____ DATA PROVIDED
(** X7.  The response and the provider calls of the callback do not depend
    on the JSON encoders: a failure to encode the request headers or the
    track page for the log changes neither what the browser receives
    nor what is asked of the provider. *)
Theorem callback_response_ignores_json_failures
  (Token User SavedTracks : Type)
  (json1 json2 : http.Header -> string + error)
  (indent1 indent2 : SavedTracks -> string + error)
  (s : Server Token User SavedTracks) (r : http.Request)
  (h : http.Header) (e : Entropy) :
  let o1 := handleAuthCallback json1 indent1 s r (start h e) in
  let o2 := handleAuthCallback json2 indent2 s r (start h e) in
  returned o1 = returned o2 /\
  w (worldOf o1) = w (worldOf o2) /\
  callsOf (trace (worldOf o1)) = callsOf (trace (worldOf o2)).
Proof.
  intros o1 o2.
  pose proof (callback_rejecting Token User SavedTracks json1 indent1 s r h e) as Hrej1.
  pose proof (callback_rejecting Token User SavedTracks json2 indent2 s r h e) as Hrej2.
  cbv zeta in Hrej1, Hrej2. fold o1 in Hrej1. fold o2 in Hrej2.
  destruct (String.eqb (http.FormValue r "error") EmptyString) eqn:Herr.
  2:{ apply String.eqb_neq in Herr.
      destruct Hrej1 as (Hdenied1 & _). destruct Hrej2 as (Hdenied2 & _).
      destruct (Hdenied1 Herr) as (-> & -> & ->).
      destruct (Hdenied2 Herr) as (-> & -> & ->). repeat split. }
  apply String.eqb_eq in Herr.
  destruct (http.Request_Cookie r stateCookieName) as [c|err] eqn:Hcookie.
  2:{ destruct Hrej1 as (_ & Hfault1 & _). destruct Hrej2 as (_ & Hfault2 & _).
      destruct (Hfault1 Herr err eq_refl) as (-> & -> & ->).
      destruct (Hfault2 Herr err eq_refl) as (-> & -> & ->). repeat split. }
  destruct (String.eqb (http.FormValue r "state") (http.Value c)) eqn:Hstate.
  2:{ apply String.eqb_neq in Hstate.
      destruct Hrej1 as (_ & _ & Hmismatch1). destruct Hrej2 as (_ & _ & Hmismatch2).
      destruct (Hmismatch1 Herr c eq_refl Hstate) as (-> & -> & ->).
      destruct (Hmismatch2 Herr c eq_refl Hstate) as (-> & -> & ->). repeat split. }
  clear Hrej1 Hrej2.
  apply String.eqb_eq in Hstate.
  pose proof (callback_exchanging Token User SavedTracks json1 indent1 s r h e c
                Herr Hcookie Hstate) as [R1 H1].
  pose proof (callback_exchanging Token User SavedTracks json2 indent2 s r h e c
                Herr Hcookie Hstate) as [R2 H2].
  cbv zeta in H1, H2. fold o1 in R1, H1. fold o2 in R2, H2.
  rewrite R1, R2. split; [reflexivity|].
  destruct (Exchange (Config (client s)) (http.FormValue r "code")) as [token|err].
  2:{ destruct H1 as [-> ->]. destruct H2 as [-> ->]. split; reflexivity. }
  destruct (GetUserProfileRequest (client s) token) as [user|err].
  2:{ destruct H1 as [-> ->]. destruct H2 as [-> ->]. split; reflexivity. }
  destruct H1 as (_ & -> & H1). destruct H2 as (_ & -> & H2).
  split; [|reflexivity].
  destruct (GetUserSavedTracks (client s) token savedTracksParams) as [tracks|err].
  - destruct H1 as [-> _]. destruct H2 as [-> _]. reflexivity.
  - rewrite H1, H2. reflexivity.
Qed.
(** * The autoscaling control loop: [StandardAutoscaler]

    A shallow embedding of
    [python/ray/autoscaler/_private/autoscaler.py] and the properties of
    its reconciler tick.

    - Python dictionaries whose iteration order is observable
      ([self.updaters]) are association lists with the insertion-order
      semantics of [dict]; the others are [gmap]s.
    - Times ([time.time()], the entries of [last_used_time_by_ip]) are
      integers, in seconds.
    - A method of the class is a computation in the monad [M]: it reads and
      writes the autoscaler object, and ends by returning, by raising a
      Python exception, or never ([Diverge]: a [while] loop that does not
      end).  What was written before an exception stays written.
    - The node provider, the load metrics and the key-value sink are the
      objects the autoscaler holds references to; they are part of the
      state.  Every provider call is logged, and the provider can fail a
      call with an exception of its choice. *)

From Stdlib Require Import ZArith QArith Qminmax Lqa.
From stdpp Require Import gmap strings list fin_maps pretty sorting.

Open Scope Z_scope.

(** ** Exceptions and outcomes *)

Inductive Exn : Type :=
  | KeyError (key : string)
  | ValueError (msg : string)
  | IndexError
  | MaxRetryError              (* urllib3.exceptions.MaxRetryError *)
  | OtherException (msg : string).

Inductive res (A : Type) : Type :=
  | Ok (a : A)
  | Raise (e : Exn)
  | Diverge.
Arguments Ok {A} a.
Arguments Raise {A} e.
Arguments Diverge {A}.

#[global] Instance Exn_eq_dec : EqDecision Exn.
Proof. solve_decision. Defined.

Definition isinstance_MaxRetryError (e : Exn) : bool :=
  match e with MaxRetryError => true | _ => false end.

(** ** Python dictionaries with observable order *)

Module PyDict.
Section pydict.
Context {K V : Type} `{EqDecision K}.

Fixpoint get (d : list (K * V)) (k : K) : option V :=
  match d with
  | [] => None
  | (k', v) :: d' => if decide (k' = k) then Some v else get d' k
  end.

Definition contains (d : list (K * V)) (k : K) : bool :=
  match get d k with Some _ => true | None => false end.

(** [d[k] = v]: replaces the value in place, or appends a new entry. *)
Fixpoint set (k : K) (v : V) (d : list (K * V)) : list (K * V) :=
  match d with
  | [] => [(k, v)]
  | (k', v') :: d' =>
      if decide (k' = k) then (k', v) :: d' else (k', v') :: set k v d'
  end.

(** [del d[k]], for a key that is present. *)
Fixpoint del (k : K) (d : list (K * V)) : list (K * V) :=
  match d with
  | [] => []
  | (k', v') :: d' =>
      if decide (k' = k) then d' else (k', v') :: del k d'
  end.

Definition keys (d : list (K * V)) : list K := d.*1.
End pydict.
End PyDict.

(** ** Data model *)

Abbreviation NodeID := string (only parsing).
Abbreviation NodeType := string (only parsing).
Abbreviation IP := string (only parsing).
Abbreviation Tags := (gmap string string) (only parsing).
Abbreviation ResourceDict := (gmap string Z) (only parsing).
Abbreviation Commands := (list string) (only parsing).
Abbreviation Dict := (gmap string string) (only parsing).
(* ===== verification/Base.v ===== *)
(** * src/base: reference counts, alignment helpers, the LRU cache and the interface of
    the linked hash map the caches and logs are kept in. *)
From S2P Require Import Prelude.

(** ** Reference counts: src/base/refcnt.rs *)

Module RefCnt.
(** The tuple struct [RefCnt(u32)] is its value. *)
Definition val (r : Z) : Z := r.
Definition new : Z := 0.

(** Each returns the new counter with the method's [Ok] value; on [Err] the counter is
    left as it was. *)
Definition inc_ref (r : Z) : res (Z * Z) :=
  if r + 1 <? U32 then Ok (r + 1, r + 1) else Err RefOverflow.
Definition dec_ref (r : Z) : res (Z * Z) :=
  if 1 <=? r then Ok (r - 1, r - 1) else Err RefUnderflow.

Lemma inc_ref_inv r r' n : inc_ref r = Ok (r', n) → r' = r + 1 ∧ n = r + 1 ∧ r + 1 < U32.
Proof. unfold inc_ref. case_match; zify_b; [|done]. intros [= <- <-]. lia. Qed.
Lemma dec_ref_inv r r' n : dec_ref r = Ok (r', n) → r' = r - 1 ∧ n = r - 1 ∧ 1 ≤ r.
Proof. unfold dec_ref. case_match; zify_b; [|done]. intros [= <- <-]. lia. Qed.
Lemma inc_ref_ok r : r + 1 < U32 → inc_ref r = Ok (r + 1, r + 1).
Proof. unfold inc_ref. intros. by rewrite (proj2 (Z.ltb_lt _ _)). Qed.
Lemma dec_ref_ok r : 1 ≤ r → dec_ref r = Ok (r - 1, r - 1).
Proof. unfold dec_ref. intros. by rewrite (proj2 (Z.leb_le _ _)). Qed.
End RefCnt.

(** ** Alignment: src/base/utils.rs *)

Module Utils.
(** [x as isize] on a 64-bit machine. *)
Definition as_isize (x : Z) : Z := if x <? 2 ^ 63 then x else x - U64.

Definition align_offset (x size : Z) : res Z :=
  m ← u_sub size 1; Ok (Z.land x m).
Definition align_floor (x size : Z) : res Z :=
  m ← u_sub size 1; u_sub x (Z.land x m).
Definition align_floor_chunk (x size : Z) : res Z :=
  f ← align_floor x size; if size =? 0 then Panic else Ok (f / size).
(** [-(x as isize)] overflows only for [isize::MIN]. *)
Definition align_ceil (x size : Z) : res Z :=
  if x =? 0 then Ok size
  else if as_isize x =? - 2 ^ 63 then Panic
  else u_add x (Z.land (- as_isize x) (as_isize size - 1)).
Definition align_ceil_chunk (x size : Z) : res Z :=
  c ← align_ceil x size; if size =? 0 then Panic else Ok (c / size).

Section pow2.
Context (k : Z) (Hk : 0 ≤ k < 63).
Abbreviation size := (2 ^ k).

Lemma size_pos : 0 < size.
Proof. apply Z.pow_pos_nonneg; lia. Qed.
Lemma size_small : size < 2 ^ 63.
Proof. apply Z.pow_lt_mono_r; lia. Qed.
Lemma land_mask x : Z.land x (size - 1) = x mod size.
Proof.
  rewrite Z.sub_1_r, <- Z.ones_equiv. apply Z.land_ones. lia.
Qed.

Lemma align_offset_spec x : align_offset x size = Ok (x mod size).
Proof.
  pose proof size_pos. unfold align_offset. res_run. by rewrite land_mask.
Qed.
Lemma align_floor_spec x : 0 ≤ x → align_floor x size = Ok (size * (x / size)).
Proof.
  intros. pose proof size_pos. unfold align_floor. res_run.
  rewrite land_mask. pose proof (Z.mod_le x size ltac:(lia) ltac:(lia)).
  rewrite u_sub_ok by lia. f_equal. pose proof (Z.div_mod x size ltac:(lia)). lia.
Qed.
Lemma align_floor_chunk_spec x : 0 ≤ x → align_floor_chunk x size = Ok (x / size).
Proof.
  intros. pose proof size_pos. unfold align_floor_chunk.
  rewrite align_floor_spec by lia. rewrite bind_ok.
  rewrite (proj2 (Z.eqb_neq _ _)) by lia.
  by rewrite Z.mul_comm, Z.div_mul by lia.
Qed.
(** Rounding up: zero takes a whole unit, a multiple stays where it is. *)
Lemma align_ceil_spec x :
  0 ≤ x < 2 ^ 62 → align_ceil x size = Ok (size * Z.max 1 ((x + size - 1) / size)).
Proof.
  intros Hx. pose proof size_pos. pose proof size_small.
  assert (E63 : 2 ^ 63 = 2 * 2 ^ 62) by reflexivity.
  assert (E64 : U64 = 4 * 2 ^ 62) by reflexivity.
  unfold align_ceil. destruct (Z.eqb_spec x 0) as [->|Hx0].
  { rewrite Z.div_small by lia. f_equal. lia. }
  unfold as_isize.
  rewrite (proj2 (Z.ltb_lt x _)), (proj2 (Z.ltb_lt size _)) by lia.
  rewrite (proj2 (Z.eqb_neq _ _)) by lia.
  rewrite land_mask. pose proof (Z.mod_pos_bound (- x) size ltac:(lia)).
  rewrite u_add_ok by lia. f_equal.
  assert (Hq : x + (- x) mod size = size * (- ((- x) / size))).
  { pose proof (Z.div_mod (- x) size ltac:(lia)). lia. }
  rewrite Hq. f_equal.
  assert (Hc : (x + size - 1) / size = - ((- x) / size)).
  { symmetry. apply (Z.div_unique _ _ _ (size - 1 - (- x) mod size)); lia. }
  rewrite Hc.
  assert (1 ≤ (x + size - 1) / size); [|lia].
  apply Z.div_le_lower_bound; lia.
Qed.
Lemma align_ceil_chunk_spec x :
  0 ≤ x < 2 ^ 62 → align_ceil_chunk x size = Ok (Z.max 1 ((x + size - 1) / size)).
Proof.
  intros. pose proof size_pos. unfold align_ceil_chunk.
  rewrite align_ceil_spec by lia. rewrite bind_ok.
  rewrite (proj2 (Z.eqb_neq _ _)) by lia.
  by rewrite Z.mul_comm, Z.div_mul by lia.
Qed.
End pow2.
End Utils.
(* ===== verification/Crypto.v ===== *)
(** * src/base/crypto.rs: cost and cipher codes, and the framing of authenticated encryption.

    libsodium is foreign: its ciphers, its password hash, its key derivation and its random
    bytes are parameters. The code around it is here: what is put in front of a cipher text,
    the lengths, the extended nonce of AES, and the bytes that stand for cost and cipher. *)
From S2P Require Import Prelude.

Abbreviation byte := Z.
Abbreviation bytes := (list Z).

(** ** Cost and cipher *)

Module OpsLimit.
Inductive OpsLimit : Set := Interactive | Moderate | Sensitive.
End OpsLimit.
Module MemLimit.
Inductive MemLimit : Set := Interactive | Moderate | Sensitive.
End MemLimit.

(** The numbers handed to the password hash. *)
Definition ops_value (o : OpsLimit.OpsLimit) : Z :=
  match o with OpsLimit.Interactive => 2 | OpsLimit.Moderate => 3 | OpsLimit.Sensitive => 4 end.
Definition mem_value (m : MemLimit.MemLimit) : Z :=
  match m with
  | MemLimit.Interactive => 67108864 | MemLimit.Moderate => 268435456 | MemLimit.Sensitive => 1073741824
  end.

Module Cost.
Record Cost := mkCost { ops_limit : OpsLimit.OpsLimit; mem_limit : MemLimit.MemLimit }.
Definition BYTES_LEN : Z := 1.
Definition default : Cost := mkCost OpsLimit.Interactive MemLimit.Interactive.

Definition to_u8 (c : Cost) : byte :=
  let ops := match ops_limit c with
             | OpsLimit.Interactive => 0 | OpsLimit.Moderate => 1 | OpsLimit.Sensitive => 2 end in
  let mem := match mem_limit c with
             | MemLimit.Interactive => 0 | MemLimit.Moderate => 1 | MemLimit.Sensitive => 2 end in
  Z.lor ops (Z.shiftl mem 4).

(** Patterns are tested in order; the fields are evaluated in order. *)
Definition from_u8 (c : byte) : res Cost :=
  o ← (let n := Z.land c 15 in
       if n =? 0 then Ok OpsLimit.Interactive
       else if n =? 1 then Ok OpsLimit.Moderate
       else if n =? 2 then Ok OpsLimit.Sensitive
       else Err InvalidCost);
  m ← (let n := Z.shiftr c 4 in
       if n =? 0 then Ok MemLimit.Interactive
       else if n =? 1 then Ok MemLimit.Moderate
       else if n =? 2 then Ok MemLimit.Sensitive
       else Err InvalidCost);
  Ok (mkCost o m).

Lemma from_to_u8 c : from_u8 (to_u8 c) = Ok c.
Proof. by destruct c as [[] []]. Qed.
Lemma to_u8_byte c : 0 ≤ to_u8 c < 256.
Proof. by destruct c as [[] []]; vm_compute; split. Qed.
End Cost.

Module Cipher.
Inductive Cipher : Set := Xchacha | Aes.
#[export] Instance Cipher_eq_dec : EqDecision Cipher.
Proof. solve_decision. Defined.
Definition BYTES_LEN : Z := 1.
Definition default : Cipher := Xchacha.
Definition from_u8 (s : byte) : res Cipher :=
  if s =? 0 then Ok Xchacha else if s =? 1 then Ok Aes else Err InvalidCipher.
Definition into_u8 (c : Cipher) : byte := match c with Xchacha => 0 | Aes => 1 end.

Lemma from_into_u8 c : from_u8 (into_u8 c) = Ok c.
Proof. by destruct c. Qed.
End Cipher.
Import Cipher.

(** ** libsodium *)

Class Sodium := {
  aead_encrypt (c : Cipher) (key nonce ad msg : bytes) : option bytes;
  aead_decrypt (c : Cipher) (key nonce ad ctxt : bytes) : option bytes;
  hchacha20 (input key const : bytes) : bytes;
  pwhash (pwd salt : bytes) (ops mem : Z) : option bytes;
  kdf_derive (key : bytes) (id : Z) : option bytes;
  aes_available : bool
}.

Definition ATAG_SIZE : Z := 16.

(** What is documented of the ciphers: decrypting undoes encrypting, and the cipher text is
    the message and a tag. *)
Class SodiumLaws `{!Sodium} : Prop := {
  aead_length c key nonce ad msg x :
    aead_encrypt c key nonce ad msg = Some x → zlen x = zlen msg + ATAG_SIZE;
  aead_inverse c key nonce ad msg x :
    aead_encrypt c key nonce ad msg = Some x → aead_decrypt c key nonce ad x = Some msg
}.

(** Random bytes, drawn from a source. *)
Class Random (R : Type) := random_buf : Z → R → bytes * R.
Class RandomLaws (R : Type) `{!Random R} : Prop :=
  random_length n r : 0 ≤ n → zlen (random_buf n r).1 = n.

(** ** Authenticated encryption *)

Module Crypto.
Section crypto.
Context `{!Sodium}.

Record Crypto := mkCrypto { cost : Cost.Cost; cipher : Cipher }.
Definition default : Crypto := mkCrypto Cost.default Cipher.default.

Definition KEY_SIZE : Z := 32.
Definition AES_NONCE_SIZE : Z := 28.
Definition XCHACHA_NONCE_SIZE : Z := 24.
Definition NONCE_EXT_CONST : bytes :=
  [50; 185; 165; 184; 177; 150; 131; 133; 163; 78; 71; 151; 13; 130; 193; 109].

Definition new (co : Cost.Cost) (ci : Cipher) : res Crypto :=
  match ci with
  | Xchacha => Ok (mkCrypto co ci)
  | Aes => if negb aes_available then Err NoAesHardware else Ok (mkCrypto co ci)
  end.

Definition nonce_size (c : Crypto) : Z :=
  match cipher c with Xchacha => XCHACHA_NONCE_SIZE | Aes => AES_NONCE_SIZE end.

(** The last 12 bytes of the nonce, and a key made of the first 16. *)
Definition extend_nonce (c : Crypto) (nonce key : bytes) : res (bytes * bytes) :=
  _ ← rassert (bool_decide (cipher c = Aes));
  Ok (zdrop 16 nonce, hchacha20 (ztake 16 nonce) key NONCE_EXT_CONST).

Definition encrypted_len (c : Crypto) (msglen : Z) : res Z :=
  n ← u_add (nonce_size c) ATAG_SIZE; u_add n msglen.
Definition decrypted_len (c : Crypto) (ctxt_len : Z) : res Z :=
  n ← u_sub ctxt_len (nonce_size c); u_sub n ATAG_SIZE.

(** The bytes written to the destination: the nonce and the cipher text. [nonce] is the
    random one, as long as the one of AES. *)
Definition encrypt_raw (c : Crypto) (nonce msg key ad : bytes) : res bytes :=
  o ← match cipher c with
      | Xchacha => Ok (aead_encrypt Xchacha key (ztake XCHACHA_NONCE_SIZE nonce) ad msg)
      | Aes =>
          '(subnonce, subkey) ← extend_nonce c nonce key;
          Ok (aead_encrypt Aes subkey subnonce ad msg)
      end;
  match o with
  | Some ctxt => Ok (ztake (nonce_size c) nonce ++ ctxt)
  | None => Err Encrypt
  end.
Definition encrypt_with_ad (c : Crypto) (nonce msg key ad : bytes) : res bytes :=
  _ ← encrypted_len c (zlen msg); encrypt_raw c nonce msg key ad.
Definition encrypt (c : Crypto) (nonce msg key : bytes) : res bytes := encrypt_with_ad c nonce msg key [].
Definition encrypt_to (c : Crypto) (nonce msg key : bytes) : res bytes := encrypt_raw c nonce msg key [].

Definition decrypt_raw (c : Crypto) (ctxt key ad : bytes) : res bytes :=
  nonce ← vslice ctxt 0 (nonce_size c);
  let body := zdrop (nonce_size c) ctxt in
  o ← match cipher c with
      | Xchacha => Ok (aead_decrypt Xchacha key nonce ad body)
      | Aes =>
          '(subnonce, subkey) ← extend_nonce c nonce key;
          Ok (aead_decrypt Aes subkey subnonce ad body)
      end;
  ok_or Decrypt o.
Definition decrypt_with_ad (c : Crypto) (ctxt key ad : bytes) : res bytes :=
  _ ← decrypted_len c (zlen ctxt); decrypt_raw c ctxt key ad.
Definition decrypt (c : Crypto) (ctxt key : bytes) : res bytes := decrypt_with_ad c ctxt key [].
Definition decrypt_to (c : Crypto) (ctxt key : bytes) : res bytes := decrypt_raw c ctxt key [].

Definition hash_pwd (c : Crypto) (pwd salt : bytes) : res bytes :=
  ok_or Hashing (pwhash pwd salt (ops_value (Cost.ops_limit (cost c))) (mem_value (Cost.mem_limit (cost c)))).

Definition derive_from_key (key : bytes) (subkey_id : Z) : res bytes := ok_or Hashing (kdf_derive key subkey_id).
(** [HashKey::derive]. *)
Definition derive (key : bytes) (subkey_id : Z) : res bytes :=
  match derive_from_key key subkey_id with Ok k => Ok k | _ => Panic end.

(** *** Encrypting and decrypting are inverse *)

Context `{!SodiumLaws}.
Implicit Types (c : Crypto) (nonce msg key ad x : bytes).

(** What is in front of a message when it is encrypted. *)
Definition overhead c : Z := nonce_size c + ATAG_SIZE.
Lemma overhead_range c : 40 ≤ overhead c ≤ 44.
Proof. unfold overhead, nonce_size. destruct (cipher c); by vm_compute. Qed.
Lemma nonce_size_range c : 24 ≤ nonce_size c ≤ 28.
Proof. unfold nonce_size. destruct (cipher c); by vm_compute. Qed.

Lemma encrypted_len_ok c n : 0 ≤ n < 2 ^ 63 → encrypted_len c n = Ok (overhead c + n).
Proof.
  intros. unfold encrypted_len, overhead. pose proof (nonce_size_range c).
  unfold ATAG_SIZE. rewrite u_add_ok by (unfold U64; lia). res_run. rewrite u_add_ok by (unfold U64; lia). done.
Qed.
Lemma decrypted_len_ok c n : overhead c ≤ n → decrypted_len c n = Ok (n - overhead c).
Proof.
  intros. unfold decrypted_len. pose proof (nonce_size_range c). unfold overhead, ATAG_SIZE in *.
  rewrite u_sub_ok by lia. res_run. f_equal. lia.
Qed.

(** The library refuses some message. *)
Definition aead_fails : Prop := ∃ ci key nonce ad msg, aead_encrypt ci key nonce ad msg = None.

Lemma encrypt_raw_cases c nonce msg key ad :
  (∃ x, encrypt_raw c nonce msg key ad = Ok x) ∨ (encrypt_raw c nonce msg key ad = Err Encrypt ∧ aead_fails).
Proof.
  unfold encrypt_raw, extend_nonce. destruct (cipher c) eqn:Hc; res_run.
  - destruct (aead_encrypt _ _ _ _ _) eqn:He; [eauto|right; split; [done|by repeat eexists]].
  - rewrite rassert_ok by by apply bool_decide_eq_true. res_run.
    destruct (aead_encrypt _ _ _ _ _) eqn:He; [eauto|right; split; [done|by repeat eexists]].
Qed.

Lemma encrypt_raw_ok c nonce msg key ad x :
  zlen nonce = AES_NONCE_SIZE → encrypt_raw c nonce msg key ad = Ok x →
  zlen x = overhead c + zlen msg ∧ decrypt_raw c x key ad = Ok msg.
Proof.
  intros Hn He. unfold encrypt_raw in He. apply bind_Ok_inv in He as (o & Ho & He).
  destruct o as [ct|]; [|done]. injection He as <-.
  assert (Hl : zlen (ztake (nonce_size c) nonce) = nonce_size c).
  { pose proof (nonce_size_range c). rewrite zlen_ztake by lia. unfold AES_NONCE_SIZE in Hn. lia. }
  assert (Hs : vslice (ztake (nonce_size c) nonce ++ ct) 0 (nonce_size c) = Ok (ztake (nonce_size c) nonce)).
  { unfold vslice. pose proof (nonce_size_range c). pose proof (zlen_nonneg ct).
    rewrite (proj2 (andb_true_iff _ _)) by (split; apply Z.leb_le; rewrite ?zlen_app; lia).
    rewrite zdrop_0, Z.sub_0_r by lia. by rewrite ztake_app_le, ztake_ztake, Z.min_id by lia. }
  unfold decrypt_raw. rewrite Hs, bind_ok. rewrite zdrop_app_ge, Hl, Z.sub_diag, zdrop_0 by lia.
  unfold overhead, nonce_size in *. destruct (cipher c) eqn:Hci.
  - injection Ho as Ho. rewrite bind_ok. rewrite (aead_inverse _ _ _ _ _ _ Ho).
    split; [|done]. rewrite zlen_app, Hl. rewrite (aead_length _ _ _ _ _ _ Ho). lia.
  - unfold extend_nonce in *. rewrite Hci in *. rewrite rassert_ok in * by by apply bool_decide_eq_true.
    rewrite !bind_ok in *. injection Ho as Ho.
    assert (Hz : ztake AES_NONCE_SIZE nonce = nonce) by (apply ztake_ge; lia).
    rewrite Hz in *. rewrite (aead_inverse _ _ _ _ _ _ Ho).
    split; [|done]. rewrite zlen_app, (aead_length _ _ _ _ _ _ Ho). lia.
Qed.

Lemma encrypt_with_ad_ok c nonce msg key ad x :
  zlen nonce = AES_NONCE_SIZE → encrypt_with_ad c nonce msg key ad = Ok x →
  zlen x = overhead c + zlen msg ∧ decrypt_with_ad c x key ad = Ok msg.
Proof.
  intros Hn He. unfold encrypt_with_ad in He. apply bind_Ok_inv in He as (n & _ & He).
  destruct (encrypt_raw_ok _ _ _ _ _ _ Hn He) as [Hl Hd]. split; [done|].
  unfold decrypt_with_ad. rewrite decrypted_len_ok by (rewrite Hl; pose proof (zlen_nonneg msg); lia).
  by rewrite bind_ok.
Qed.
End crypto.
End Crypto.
________
**EXERCISE DESCRIPTION**: Your task for the entries above: copy exactly the span starting with the line with "- injection Ho" and going on through the line with "assert (Hz : ztake", both lines included, and nothing else.

**EXERCISE RESPONSE**:
  - injection Ho as Ho. rewrite bind_ok. rewrite (aead_inverse _ _ _ _ _ _ Ho).
    split; [|done]. rewrite zlen_app, Hl. rewrite (aead_length _ _ _ _ _ _ Ho). lia.
  - unfold extend_nonce in *. rewrite Hci in *. rewrite rassert_ok in * by by apply bool_decide_eq_true.
    rewrite !bind_ok in *. injection Ho as Ho.
    assert (Hz : ztake AES_NONCE_SIZE nonce = nonce) by (apply ztake_ge; lia).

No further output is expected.